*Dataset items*
(** C2: a stale close timer is harmless.  Once generation [g] of stream [id]
    has been handed out and the stream is no longer closing under it (it was
    removed, or reset), no later state of the cache, whatever dialogs with the
    same id are opened and closed in between, lets a forced close or a late BYE
    answer for [g] change anything. *)
Theorem stale_close_is_noop (c c' : Cache) (id : string) (g : Z) :
  cache_wf c -> cache_reaches c c' -> g < stream_close_generation c ->
  stream_map c !! id ≫= closing_generation <> Some g ->
  stream_close_force id g c' = (None, c') /\
  stream_close_complete id g c' = (None, c') /\
  (forall seq reason, stream_close_mark_failed id g seq reason c' = (false, c')).
Proof.
  intros Hwf Hr Hg Hno.
  assert (forall t, stream_map c' !! id = Some t -> closing_generation t <> Some g) as Hno'.
  { intros t Ht Hcg. destruct (cache_reaches_evolves _ _ Hr Hwf) as [[_ Hev] _ _].
    destruct (Hev _ _ _ Ht Hcg) as [(v & Hv & Hvg)|]; [|lia]. by rewrite Hv in Hno. }
  unfold stream_close_force, stream_close_complete, stream_close_remove, stream_close_mark_failed.
  destruct (stream_map c' !! id) as [t|] eqn:Ht; [|by destruct c'].
  specialize (Hno' t eq_refl). unfold closing_generation, is_closing_generation, mark_bye_failed in *.
  destruct (lifecycle t) as [|g' fl err] eqn:Hl.
  - split; [done|]. split; [done|]. intros. by rewrite on_streams_insert_id.
  - rewrite bool_decide_false by congruence. split; [done|]. split; [done|]. intros.
    rewrite (bool_decide_true (g' <> g)) by congruence. simpl. by rewrite on_streams_insert_id.
Qed.
End Reachable.

Definition demo_stream_ops : list cache_op :=
  [OpStreamInsert "s" "d" "ch" 7 "" "n1" "call-1" 3 Live false; OpCloseBegin "s"; OpCloseRemove "s" 1].
Definition demo_reopen_ops : list cache_op :=
  [OpStreamInsert "s" "d" "ch" 8 "" "n1" "call-2" 1 Live false; OpCloseBegin "s"; OpCloseTakeBye "s"].
Definition demo_cache : Cache := cache_run demo_stream_ops Cache_init.
Definition demo_cache_reopened : Cache := cache_run demo_reopen_ops demo_cache.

*Work order*
Of the lines above, retype only those from the line containing "removed, or reset), no" through the line containing "Theorem stale_close_is_noop (c", including both, exactly.

*Exercise answer*
    removed, or reset), no later state of the cache, whatever dialogs with the
    same id are opened and closed in between, lets a forced close or a late BYE
    answer for [g] change anything. *)
Theorem stale_close_is_noop (c c' : Cache) (id : string) (g : Z) :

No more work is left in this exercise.